Born Jane Brown in the small Catholic settlement of North Arm, Edgar County, Illinois, Brown grew up in a religious family under parents Aloysius Brown and Elizabeth Drury. Aloysius, who had moved to North Arm as a Catholic missionary, served as a leader in the town. He was a justice of the peace and also took the community into his home for Sunday prayers when no priest was available. Aloysius also built the church in that town, even teaching himself how to make bricks for the purpose. Later, this brick-making would lead him to do business with the Sisters of Providence and their foundress, Saint Mother Theodore Guerin.
These connections led Aloysius to send his daughter Jane to the Sisters of Providence Academy or Institute for Girls (now Saint Mary-of-the-Woods College) when it opened in 1841. Jane forged a strong relationship with Mother Theodore, who taught her math and astronomy. On January 23, 1844, Jane entered the congregation as a Sister of Providence. Mother Theodore gave her the religious name Sister Anastasie. She became a fully professed sister on August 15, 1847.
Her first mission was to St. Rose in Vincennes, Indiana in 1847. In January 1849, she with three other sisters opened St. Joseph School in Terre Haute, Indiana. In 1853 she opened the first house at Evansville, and in 1856 she took over as directress at the Academy in Saint Mary-of-the-Woods.
In 1868, she was elected Superior General of the Sisters of Providence and received the title of Mother Anastasie. However, this election was controversial, as her predecessor Mother Mary Cecilia Bailly was quite offended not to have been re-elected. For a brief time, Mother Mary Cecilia and her supporters spoke of separating and starting a new branch of the Sisters of Providence. Even once this plan had faded, the splintering in the community made governing the congregation difficult.
During her second three-year term, Mother Anastasie began work on a hospital in Terre Haute, Indiana. The congregation put many funds and much work into the building and establishment of this hospital. However, anti-Catholic sentiment and lack of support from the community led this project to fail by 1873.
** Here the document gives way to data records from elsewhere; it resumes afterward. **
(** X7: a child process is spawned only for a snippet the guard allows,
    with type "python", and only after the whole snippet was written to the
    scratch file it runs: the write comes before the spawn in the trace. *)
Theorem spawn_only_allowed_and_written env code etype timeout id :
  In (EvSpawn id) (st_trace (snd (run_execute_code env code etype timeout))) ->
  _validate_code code = true /\ etype = "python" /\
  exists before after,
    st_trace (snd (run_execute_code env code etype timeout))
      = (before ++ EvSpawn id :: after)%list /\
    In (EvWriteFile id code) before.
Proof.
  unfold_runner.
  destruct (_validate_code code) eqn:Hv; cbn -[_validate_code]; [|intros []].
  destruct (String.eqb etype "python") eqn:He.
  - apply String.eqb_eq in He. subst etype.
    destruct env as [o w p c clk ch ex u db]; env_steps; trace_cases;
      injection H as <-; (split; [first [exact Hv|reflexivity]|split; [reflexivity|]]);
      exists [EvCreateFile 1; EvWriteFile 1 code]; eexists;
      (split; [reflexivity|right; left; reflexivity]).
  - destruct env as [o w p c clk ch ex u db]; env_steps; trace_cases.
Qed.

Lemma spawn_only_allowed_and_written_witness :
  _validate_code "print(1)" = true /\ "python" = "python" /\
  exists before after,
    st_trace (snd (run_execute_code (env_ok "" (Exited 0)) "print(1)" "python" 5))
      = (before ++ EvSpawn 1 :: after)%list /\
    In (EvWriteFile 1 "print(1)") before.
Proof.
  apply (spawn_only_allowed_and_written (env_ok "" (Exited 0)) "print(1)" "python" 5 1).
  in_trace.
Defined.

(** X8: a signal is sent to the child only when [communicate] timed out,
    and it is SIGKILL. *)
Theorem kill_only_on_timeout env code etype timeout sig :
  In (EvSendSignal sig) (st_trace (snd (run_execute_code env code etype timeout))) ->
  env_communicate env = CommTimeout /\ sig = SIGKILL.
Proof.
  unfold_runner.
  destruct (_validate_code code) eqn:Hv; cbn -[_validate_code]; [|intros []].
  destruct (String.eqb etype "python") eqn:He;
    destruct env as [o w p c clk ch ex u db]; env_steps; trace_cases;
    injection H as <-; auto.
Qed.

Lemma kill_only_on_timeout_witness :
  env_communicate env_timeout = CommTimeout /\ 9 = SIGKILL.
Proof.
  apply (kill_only_on_timeout env_timeout "import time" "python" 2 9).
  in_trace.
Defined.

(** X9: a history record holds the submitted snippet and type and exactly
    the output, stderr and duration of the result returned to the caller. *)
Theorem history_record_matches_result env code etype timeout hc ht ho he htm :
  In (EvSaveHistory hc ht ho he htm)
     (st_trace (snd (run_execute_code env code etype timeout))) ->
  hc = code /\ ht = etype /\
  exists d, fst (run_execute_code env code etype timeout) = inr d /\
            d_output d = ho /\ d_error_output d = he /\ d_execution_time d = htm.
Proof.
  unfold_runner.
  destruct (_validate_code code) eqn:Hv; cbn -[_validate_code]; [|intros []].
  destruct (String.eqb etype "python") eqn:He;
    destruct env as [o w p c clk ch ex u db]; env_steps; trace_cases;
    injection H as <- <- <- <- <-; eauto 10.
Qed.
Increasing debts plagued the congregation. The Panic of 1873 began a nationwide depression, and the Sisters found themselves thousands of dollars in debt as a result of large-scale building projects and real estate ventures, both prior to and during Mother Anastasie's administration.
Mother Anastasie was not re-elected in 1874, and Mother Mary Ephrem Glenn took over as Superior General. Mother Anastasie spent the next seven years working in Lafayette and Madison. In 1881, she returned to her position as Directress of the Academy.
A lover of art and culture, Mother Anastasie thrived in this position. She had studied perspective and mechanical drawing with her father Aloysius, and gained instruction in design, drawing from nature and working in painting and watercolor as a student of Sister St. Francis at Saint Mary-of-the-Woods. At the Academy, Mother Anastasie instituted the Monday Night Program, where the teachers and students would examine examples of the arts, including drawing, writing, needlework, art, poetry, class work, and musical numbers.
Mother Anastasie herself continued as an artist into her old age, creating pencil sketches and paintings, often for use in the sanctuary. She retired to private life in 1896, suffered two strokes, and died at the motherhouse August 10, 1918.